Assignment
Only one stretch of the data below is wanted: the lines starting at the one with "else String c EmptyString." and ending at the one with "let quote := if", both included, given again exactly.
►
(* ===== verification/PyText.v ===== *)
(** * Text helpers of Python's library

    [str.strip], [int(text)], [str(n)], [repr(text)], [".".join(...)] on ASCII
    texts, with the facts the components share: printing an integer and reading
    it back, splitting what was joined. *)

From Stdlib Require Import Ascii.
From stdpp Require Import pretty.
From S2P Require Import Prelude PyFloat PyVal.
Open Scope Z_scope.

Definition code (c : Ascii.ascii) : Z := Z.of_nat (Ascii.nat_of_ascii c).

(** [c.isspace()] on ASCII. *)
Definition is_space (c : Ascii.ascii) : bool :=
  let n := code c in ((9 <=? n) && (n <=? 13)) || ((28 <=? n) && (n <=? 32)).

Definition is_digit (c : Ascii.ascii) : bool := (48 <=? code c) && (code c <=? 57).
Definition digit_val (c : Ascii.ascii) : Z := code c - 48.

Fixpoint lstrip (s : string) : string :=
  match s with
  | EmptyString => EmptyString
  | String c s' => if is_space c then lstrip s' else s
  end.

Fixpoint rstrip (s : string) : string :=
  match s with
  | EmptyString => EmptyString
  | String c s' =>
      match rstrip s' with
      | EmptyString => if is_space c then EmptyString else String c EmptyString
      | t => String c t
      end
  end.

Definition strip (s : string) : string := rstrip (lstrip s).

Fixpoint str_forall (p : Ascii.ascii -> bool) (s : string) : bool :=
  match s with EmptyString => true | String c s' => p c && str_forall p s' end.

(** [str.upper] and [str.lower] of an ASCII text. *)
Definition upper_char (c : Ascii.ascii) : Ascii.ascii :=
  let n := Ascii.nat_of_ascii c in
  if ((97 <=? n) && (n <=? 122))%nat then Ascii.ascii_of_nat (n - 32) else c.
Fixpoint upper (s : string) : string :=
  match s with EmptyString => EmptyString | String c s' => String (upper_char c) (upper s') end.
Definition lower_char (c : Ascii.ascii) : Ascii.ascii :=
  let n := Ascii.nat_of_ascii c in
  if ((65 <=? n) && (n <=? 90))%nat then Ascii.ascii_of_nat (n + 32) else c.
Fixpoint lower (s : string) : string :=
  match s with EmptyString => EmptyString | String c s' => String (lower_char c) (lower s') end.

(** ** [repr] of a text *)

Definition hex_digit (n : nat) : Ascii.ascii :=
  Ascii.ascii_of_nat (if (n <? 10)%nat then 48 + n else 87 + n).

Definition backslash : Ascii.ascii := Ascii.ascii_of_nat 92.
Definition squote : Ascii.ascii := Ascii.ascii_of_nat 39.
Definition dquote : Ascii.ascii := Ascii.ascii_of_nat 34.

Definition repr_char (quote c : Ascii.ascii) : string :=
  let esc x := String backslash (String x EmptyString) in
  let n := Ascii.nat_of_ascii c in
  if Ascii.eqb c quote || Ascii.eqb c backslash then esc c
  else if (n =? 9)%nat then esc "t"%char
  else if (n =? 10)%nat then esc "n"%char
  else if (n =? 13)%nat then esc "r"%char
  else if (n <? 32)%nat || (n =? 127)%nat then
    esc "x"%char +:+ String (hex_digit (n / 16)) (String (hex_digit (n mod 16)) EmptyString)
  else String c EmptyString.

Fixpoint repr_body (quote : Ascii.ascii) (s : string) : string :=
  match s with
  | EmptyString => EmptyString
  | String c s' => repr_char quote c +:+ repr_body quote s'
  end.

Definition has_char (c : Ascii.ascii) (s : string) : bool :=
  negb (str_forall (fun c' => negb (Ascii.eqb c' c)) s).

Definition str_repr (s : string) : string :=
  let quote := if has_char squote s && negb (has_char dquote s) then dquote else squote in
  String quote EmptyString +:+ repr_body quote s +:+ String quote EmptyString.

(** ** Integers *)

(** The digits of [int(text)]: groups of digits joined by single underscores. *)
Fixpoint int_digits (acc : Z) (after_digit : bool) (s : string) : option Z :=
  match s with
  | EmptyString => if after_digit then Some acc else None
  | String c s' =>
      if is_digit c then int_digits (10 * acc + digit_val c) true s'
      else if Ascii.eqb c "_"%char && after_digit then int_digits acc false s'
      else None
  end.

Definition py_int (s : string) : res Z :=
  let t := strip s in
  let '(sign, body) := match t with
                       | String c r => if Ascii.eqb c "-"%char then (-1, r)
                                       else if Ascii.eqb c "+"%char then (1, r) else (1, t)
                       | EmptyString => (1, t)
                       end in
  match int_digits 0 false body with
  | Some n => Ok (sign * n)
  | None => Raise (ValueError ("invalid literal for int() with base 10: " +:+ str_repr s))
  end.

(** [str(n)]. *)
Definition str_of_int (n : Z) : string := pretty n.

(** [".".join(parts)]. *)
Fixpoint join_dot (ps : list string) : string :=
  match ps with
  | [] => EmptyString
  | [p] => p
  | p :: ps' => p +:+ String dot EmptyString +:+ join_dot ps'
  end.

(** [[f(x) for x in xs]] where [f] may raise. *)
Fixpoint map_res {A B} (f : A -> res B) (xs : list A) : res (list B) :=
  match xs with
  | [] => Ok []
  | x :: xs' => y ← f x; ys ← map_res f xs'; mret (y :: ys)
  end.

Lemma map_res_returns {A B} (f : A -> res B) l : (forall a, exists b, f a = Ok b) -> exists bs, map_res f l = Ok bs.
Proof.
  intros Hf. induction l as [|a l [bs IH]]; [by eexists|]. cbn [map_res].
  destruct (Hf a) as [b E]. unfold_monad. rewrite E, IH. by eexists.
Qed.

(** ** Facts *)

Lemma str_cons_app c (s t : string) : String c s +:+ t = String c (s +:+ t).
Proof. done. Qed.
Lemma str_nil_app (t : string) : EmptyString +:+ t = t.
Proof. done. Qed.

Lemma str_forall_app p s t : str_forall p (s +:+ t) = str_forall p s && str_forall p t.
Proof.
  induction s as [|c s IH]; [done|]. rewrite str_cons_app. simpl. by rewrite IH, andb_assoc.
Qed.

Lemma str_forall_impl (p q : Ascii.ascii -> bool) s :
  (forall c, p c = true -> q c = true) -> str_forall p s = true -> str_forall q s = true.
Proof.
  intros Hpq. induction s as [|c s IH]; simpl; [done|]. intros [Hc Hs]%andb_true_iff.
  by rewrite Hpq, IH.
Qed.

Lemma str_app_nil_r (s : string) : s +:+ EmptyString = s.
Proof. induction s as [|c s IH]; [done|]. by rewrite str_cons_app, IH. Qed.

Lemma str_app_cons (s t : string) c :
  s +:+ String c t = (s +:+ String c EmptyString) +:+ t.
Proof. induction s as [|d s IH]; [done|]. by rewrite !str_cons_app, IH. Qed.

(** A text without spaces is its own [strip]. *)
Lemma strip_id s : str_forall (fun c => negb (is_space c)) s = true -> strip s = s.
Proof.
  unfold strip. intros H.
  assert (lstrip s = s) as ->.
  { destruct s as [|c s]; simpl in *; [done|]. apply andb_true_iff in H as [H _].
    apply negb_true_iff in H. by rewrite H. }
  induction s as [|c s IH]; simpl in *; [done|]. apply andb_true_iff in H as [Hc Hs].
  rewrite IH by done. apply negb_true_iff in Hc. destruct s; [by rewrite Hc|done].
Qed.

Lemma digit_not_space c : is_digit c = true -> negb (is_space c) = true.
Proof. unfold is_digit, is_space. lia. Qed.

Lemma digit_not_dot c : is_digit c = true -> negb (Ascii.eqb c dot) = true.
Proof. by destruct (Ascii.eqb_spec c dot) as [->|]. Qed.

Lemma pretty_N_char_digit n : (n < 10)%N ->
  is_digit (pretty_N_char n) = true /\ digit_val (pretty_N_char n) = Z.of_N n.
Proof.
  intros H. assert (exists k, (k < 10)%nat /\ n = N.of_nat k) as (k & Hk & ->)
    by (exists (N.to_nat n); lia).
  do 10 (destruct k as [|k]; [done|]). lia.
Qed.

Lemma pretty_N_go_ind (P : N -> string -> string -> Prop) :
  (forall s, P 0%N s s) ->
  (forall n s r, (0 < n)%N -> P (n / 10)%N (String (pretty_N_char (n mod 10)) s) r -> P n s r) ->
  forall n s, P n s (pretty_N_go n s).
Proof.
  intros H0 HS. induction n as [n IH] using (well_founded_induction N.lt_wf_0). intros s.
  destruct (decide (n = 0)%N) as [->|Hn]; [apply H0|].
  rewrite pretty_N_go_step by lia. apply HS; [lia|]. apply IH. apply N.div_lt; lia.
Qed.

Lemma pretty_N_go_digits n s :
  str_forall is_digit s = true -> str_forall is_digit (pretty_N_go n s) = true.
Proof.
  revert n s. apply (pretty_N_go_ind (fun n s r => str_forall is_digit s = true ->
    str_forall is_digit r = true)); [done|].
  intros n s r Hn IH Hs. apply IH. simpl. rewrite Hs.
  destruct (pretty_N_char_digit (n mod 10)) as [-> _]; [by apply N.mod_lt|done].
Qed.

Lemma int_digits_digit acc b n s : (n < 10)%N ->
  int_digits acc b (String (pretty_N_char n) s) = int_digits (10 * acc + Z.of_N n) true s.
Proof. intros H. destruct (pretty_N_char_digit n H) as [Hd Hv]. simpl. by rewrite Hd, Hv. Qed.

Lemma pretty_N_go_value b n s :
  n <> 0%N -> int_digits 0 b (pretty_N_go n s) = int_digits (Z.of_N n) true s.
Proof.
  revert s. induction n as [n IH] using (well_founded_induction N.lt_wf_0). intros s Hn.
  rewrite pretty_N_go_step by lia.
  assert (Hm : (n mod 10 < 10)%N) by (by apply N.mod_lt).
  assert (E10 : 10 * Z.of_N (n / 10) + Z.of_N (n mod 10) = Z.of_N n).
  { rewrite N2Z.inj_div, N2Z.inj_mod by done. symmetry. apply Z.div_mod. done. }
  destruct (decide (n / 10 = 0)%N) as [E|E].
  - rewrite E in *. rewrite pretty_N_go_0, int_digits_digit by done. by rewrite <- E10.
  - rewrite IH by (done || apply N.div_lt; lia). by rewrite int_digits_digit, E10.
Qed.

Lemma str_of_int_digits n : 0 <= n ->
  str_forall is_digit (str_of_int n) = true /\ str_of_int n <> EmptyString.
Proof.
  intros Hn. destruct n as [|p|p]; [done| |lia].
  change (str_of_int (Zpos p)) with (pretty_N_go (Npos p) EmptyString).
  split; [by apply pretty_N_go_digits|].
  intros E. pose proof (pretty_N_go_value true (Npos p) EmptyString ltac:(done)) as H.
  rewrite E in H. simpl in H. congruence.
Qed.

(** Printing and reading back an integer that is not negative. *)
Lemma py_int_str_of_int n : 0 <= n -> py_int (str_of_int n) = Ok n.
Proof.
  intros Hn. destruct (str_of_int_digits n Hn) as [Hd Hne]. unfold py_int.
  rewrite strip_id by (by apply (str_forall_impl is_digit); [apply digit_not_space|]).
  assert (Hv : int_digits 0 false (str_of_int n) = Some n).
  { destruct n as [|p|p]; [done| |lia].
    change (str_of_int (Zpos p)) with (pretty_N_go (Npos p) EmptyString).
    by rewrite pretty_N_go_value. }
  destruct (str_of_int n) as [|c r] eqn:E; [done|].
  simpl in Hd. apply andb_true_iff in Hd as [Hc _].
  destruct (Ascii.eqb_spec c "-"%char) as [->|_]; [done|].
  destruct (Ascii.eqb_spec c "+"%char) as [->|_]; [done|].
  rewrite Hv. f_equal. lia.
Qed.

Lemma split_dot_nodot s :
  str_forall (fun c => negb (Ascii.eqb c dot)) s = true -> split_dot s = [s].
Proof.
  induction s as [|c s IH]; simpl; [done|]. intros [Hc Hs]%andb_true_iff.
  apply negb_true_iff in Hc. by rewrite Hc, IH.
Qed.

Lemma split_dot_app p s :
  str_forall (fun c => negb (Ascii.eqb c dot)) p = true ->
  split_dot (p +:+ String dot EmptyString +:+ s) = p :: split_dot s.
Proof.
  induction p as [|c p IH]; [done|]. rewrite str_cons_app. simpl.
  intros [Hc Hp]%andb_true_iff. apply negb_true_iff in Hc. by rewrite Hc, IH.
Qed.

(** Splitting what was joined from parts without dots. *)
Lemma split_join_dot ps :
  Forall (fun p => str_forall (fun c => negb (Ascii.eqb c dot)) p = true) ps ->
  ps <> [] -> split_dot (join_dot ps) = ps.
Proof.
  induction 1 as [|p ps Hp Hps IH]; [done|]. intros _.
  destruct ps as [|q ps]; [by apply split_dot_nodot|].
  change (join_dot (p :: q :: ps)) with (p +:+ String dot EmptyString +:+ join_dot (q :: ps)).
  by rewrite split_dot_app, IH.
Qed.

Lemma map_res_ok {A B} (f : A -> res B) (g : A -> B) xs :
  (forall x, x ∈ xs -> f x = Ok (g x)) -> map_res f xs = Ok (map g xs).
Proof.
  induction xs as [|x xs IH]; intros H; [done|]. simpl. rewrite H by left.
  unfold mbind, res_bind. rewrite IH by (intros; apply H; by right). done.
Qed.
◄
Answer section
  else String c EmptyString.

Fixpoint repr_body (quote : Ascii.ascii) (s : string) : string :=
  match s with
  | EmptyString => EmptyString
  | String c s' => repr_char quote c +:+ repr_body quote s'
  end.

Definition has_char (c : Ascii.ascii) (s : string) : bool :=
  negb (str_forall (fun c' => negb (Ascii.eqb c' c)) s).

Definition str_repr (s : string) : string :=
  let quote := if has_char squote s && negb (has_char dquote s) then dquote else squote in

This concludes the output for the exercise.